(PROVIDED RECORDS)
[Start of section]

(** X17.  [exoticRangeMatch] answers with a package only for a manifest
    whose remote is a copy with a reference, and then with the first
    resolved package whose remote is a copy of the same reference; the
    manifest takes over that package's remote, and nothing else of it
    changes.  In every other case the answer is none and the manifest is
    left as it is. *)
Theorem exoticRangeMatch_spec (resolvedPkgs : list Types.Manifest)
    (manifest : Types.Manifest) :
  match PackageResolver.exoticRangeMatch resolvedPkgs manifest with
  | (Some pkg, manifest') =>
      exists remote pkgRemote l1 l2,
        Types._remote manifest = Some remote /\
        Types.reference remote <> "" /\ Types.type remote = "copy" /\
        resolvedPkgs = (l1 ++ pkg :: l2)%list /\
        Types._remote pkg = Some pkgRemote /\
        Types.reference pkgRemote = Types.reference remote /\
        Types.type pkgRemote = "copy" /\
        (forall other r, other ∈ l1 -> Types._remote other = Some r ->
           Types.reference r <> Types.reference remote \/ Types.type r <> "copy") /\
        manifest' = PackageResolver.set__remote (Some pkgRemote) manifest
  | (None, manifest') =>
      manifest' = manifest /\
      forall remote, Types._remote manifest = Some remote ->
        Types.reference remote <> "" -> Types.type remote = "copy" ->
        forall pkg r, pkg ∈ resolvedPkgs -> Types._remote pkg = Some r ->
          Types.reference r <> Types.reference remote \/ Types.type r <> "copy"
  end.
Proof.
  unfold PackageResolver.exoticRangeMatch.
  destruct (Types._remote manifest) as [remote|] eqn:Hrem; [|by split].
  unfold PackageResolver.isCopyRemote.
  destruct (Js.truthy (Types.reference remote)) eqn:Ht; simpl.
  2:{ split; [done|]. intros ? [= <-] Hne. by destruct (Types.reference remote). }
  destruct (String.eqb_spec (Types.type remote) "copy") as [Hty|Hty].
  2:{ split; [done|]. by intros ? [= <-]. }
  set (P := fun pkg : Types.Manifest => match Types._remote pkg with
            | Some pkgRemote => _ | None => false end).
  assert (forall pkg r, Types._remote pkg = Some r -> P pkg = false ->
            Types.reference r <> Types.reference remote \/ Types.type r <> "copy")
    as Hfalse.
  { intros pkg r Hr HP. unfold P in HP. rewrite Hr in HP.
    apply andb_false_iff in HP as [H|H]; apply String.eqb_neq in H; tauto. }
  destruct (List.find P resolvedPkgs) as [pkg|] eqn:Hfind.
  - assert (exists l1 l2, resolvedPkgs = (l1 ++ pkg :: l2)%list /\
                          forall other, other ∈ l1 -> P other = false)
      as (l1 & l2 & Hsplit & Hfirst).
    { clear -Hfind. induction resolvedPkgs as [|x l IH]; [discriminate|].
      simpl in Hfind. destruct (P x) eqn:Hx.
      - injection Hfind as ->. exists [], l. split; [done|].
        by intros ? ?%elem_of_nil.
      - destruct (IH Hfind) as (l1 & l2 & -> & Hf). exists (x :: l1), l2.
        split; [done|]. intros o [->|Ho]%elem_of_cons; [done|by apply Hf]. }
    apply List.find_some in Hfind as [_ HP]. unfold P in HP.
    destruct (Types._remote pkg) as [pkgRemote|] eqn:Hpr; [|discriminate].
    apply andb_true_iff in HP as [Href Hcopy].
    apply String.eqb_eq in Href, Hcopy.
    exists remote, pkgRemote, l1, l2. repeat split; try done.
    + by destruct (Types.reference remote).
    + intros other r Ho Hr. apply (Hfalse other r Hr). by apply Hfirst.
  - split; [done|]. intros ? [= <-] _ _ pkg r Hin Hr.
    apply (Hfalse pkg r Hr).
    apply (List.find_none _ _ Hfind). by apply list_elem_of_In.
Qed.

[End of section]

(PROBLEM) Every entry above should be returned exactly as written.

(ANSWER TO THE EXERCISE)
(** X17.  [exoticRangeMatch] answers with a package only for a manifest
    whose remote is a copy with a reference, and then with the first
    resolved package whose remote is a copy of the same reference; the
    manifest takes over that package's remote, and nothing else of it
    changes.  In every other case the answer is none and the manifest is
    left as it is. *)
Theorem exoticRangeMatch_spec (resolvedPkgs : list Types.Manifest)
    (manifest : Types.Manifest) :
  match PackageResolver.exoticRangeMatch resolvedPkgs manifest with
  | (Some pkg, manifest') =>
      exists remote pkgRemote l1 l2,
        Types._remote manifest = Some remote /\
        Types.reference remote <> "" /\ Types.type remote = "copy" /\
        resolvedPkgs = (l1 ++ pkg :: l2)%list /\
        Types._remote pkg = Some pkgRemote /\
        Types.reference pkgRemote = Types.reference remote /\
        Types.type pkgRemote = "copy" /\
        (forall other r, other ∈ l1 -> Types._remote other = Some r ->
           Types.reference r <> Types.reference remote \/ Types.type r <> "copy") /\
        manifest' = PackageResolver.set__remote (Some pkgRemote) manifest
  | (None, manifest') =>
      manifest' = manifest /\
      forall remote, Types._remote manifest = Some remote ->
        Types.reference remote <> "" -> Types.type remote = "copy" ->
        forall pkg r, pkg ∈ resolvedPkgs -> Types._remote pkg = Some r ->
          Types.reference r <> Types.reference remote \/ Types.type r <> "copy"
  end.
Proof.
  unfold PackageResolver.exoticRangeMatch.
  destruct (Types._remote manifest) as [remote|] eqn:Hrem; [|by split].
  unfold PackageResolver.isCopyRemote.
  destruct (Js.truthy (Types.reference remote)) eqn:Ht; simpl.
  2:{ split; [done|]. intros ? [= <-] Hne. by destruct (Types.reference remote). }
  destruct (String.eqb_spec (Types.type remote) "copy") as [Hty|Hty].
  2:{ split; [done|]. by intros ? [= <-]. }
  set (P := fun pkg : Types.Manifest => match Types._remote pkg with
            | Some pkgRemote => _ | None => false end).
  assert (forall pkg r, Types._remote pkg = Some r -> P pkg = false ->
            Types.reference r <> Types.reference remote \/ Types.type r <> "copy")
    as Hfalse.
  { intros pkg r Hr HP. unfold P in HP. rewrite Hr in HP.
    apply andb_false_iff in HP as [H|H]; apply String.eqb_neq in H; tauto. }
  destruct (List.find P resolvedPkgs) as [pkg|] eqn:Hfind.
  - assert (exists l1 l2, resolvedPkgs = (l1 ++ pkg :: l2)%list /\
                          forall other, other ∈ l1 -> P other = false)
      as (l1 & l2 & Hsplit & Hfirst).
    { clear -Hfind. induction resolvedPkgs as [|x l IH]; [discriminate|].
      simpl in Hfind. destruct (P x) eqn:Hx.
      - injection Hfind as ->. exists [], l. split; [done|].
        by intros ? ?%elem_of_nil.
      - destruct (IH Hfind) as (l1 & l2 & -> & Hf). exists (x :: l1), l2.
        split; [done|]. intros o [->|Ho]%elem_of_cons; [done|by apply Hf]. }
    apply List.find_some in Hfind as [_ HP]. unfold P in HP.
    destruct (Types._remote pkg) as [pkgRemote|] eqn:Hpr; [|discriminate].
    apply andb_true_iff in HP as [Href Hcopy].
    apply String.eqb_eq in Href, Hcopy.
    exists remote, pkgRemote, l1, l2. repeat split; try done.
    + by destruct (Types.reference remote).
    + intros other r Ho Hr. apply (Hfalse other r Hr). by apply Hfirst.
  - split; [done|]. intros ? [= <-] _ _ pkg r Hin Hr.
    apply (Hfalse pkg r Hr).
    apply (List.find_none _ _ Hfind). by apply list_elem_of_In.
Qed.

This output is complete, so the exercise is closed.